Look through the records below for the line with "assert (forall r, chained". Return that line and each one after it up to and including the line with "- intros r Hr. destruct (served_buf", exactly.

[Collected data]
==*==

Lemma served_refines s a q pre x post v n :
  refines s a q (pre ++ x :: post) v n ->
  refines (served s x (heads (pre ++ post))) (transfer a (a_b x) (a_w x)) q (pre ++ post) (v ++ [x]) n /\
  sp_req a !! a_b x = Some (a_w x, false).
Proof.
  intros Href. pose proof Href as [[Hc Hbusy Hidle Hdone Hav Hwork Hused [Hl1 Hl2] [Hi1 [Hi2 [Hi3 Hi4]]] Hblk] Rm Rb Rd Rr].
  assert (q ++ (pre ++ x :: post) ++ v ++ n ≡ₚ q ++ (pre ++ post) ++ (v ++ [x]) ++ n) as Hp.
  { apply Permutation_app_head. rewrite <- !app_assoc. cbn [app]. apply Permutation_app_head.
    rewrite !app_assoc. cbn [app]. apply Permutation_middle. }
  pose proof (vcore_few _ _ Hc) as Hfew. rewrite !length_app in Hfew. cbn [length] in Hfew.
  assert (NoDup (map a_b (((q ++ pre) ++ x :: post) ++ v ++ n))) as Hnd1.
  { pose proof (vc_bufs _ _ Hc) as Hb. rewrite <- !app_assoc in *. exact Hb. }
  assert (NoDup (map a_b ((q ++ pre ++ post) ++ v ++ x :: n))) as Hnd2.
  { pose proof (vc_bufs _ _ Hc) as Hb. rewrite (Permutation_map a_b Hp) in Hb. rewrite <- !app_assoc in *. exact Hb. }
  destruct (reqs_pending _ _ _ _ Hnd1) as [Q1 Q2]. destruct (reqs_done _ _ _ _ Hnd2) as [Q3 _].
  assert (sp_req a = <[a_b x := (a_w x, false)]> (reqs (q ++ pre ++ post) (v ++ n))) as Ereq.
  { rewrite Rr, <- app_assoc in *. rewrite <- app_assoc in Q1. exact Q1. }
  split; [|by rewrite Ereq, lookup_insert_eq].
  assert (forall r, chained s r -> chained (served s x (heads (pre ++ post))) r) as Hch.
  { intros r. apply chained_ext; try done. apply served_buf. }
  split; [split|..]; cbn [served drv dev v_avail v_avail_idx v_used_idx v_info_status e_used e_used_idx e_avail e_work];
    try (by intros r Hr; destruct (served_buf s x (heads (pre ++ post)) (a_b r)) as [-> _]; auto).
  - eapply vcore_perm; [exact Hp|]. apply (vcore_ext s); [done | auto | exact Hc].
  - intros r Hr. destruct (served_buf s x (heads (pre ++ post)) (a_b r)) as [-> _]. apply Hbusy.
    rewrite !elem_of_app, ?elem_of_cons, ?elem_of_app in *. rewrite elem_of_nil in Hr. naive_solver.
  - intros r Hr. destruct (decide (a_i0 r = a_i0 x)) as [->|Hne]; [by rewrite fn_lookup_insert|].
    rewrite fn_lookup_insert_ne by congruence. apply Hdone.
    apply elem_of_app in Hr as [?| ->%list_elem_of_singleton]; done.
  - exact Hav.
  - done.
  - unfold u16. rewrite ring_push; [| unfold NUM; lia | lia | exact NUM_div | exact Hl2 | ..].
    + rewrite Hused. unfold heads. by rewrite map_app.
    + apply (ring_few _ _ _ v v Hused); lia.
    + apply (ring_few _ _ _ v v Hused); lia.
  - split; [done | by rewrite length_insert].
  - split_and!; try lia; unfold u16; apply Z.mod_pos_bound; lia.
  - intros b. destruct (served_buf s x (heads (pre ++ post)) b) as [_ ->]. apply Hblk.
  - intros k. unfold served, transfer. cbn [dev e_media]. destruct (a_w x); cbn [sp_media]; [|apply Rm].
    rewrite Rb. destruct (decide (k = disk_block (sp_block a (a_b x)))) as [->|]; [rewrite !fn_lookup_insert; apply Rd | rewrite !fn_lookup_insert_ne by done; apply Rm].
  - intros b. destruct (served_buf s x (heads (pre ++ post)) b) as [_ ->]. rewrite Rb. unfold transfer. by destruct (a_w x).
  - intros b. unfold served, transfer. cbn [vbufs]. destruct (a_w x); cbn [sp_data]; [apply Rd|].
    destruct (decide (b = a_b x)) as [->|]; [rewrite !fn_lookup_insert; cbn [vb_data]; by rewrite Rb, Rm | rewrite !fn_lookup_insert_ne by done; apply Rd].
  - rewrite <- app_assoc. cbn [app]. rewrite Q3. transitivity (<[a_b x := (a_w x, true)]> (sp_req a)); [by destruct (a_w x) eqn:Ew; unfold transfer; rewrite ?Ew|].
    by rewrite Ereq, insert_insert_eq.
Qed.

==*==

• **Problem solution**:
  assert (forall r, chained s r -> chained (served s x (heads (pre ++ post))) r) as Hch.
  { intros r. apply chained_ext; try done. apply served_buf. }
  split; [split|..]; cbn [served drv dev v_avail v_avail_idx v_used_idx v_info_status e_used e_used_idx e_avail e_work];
    try (by intros r Hr; destruct (served_buf s x (heads (pre ++ post)) (a_b r)) as [-> _]; auto).
  - eapply vcore_perm; [exact Hp|]. apply (vcore_ext s); [done | auto | exact Hc].
  - intros r Hr. destruct (served_buf s x (heads (pre ++ post)) (a_b r)) as [-> _]. apply Hbusy.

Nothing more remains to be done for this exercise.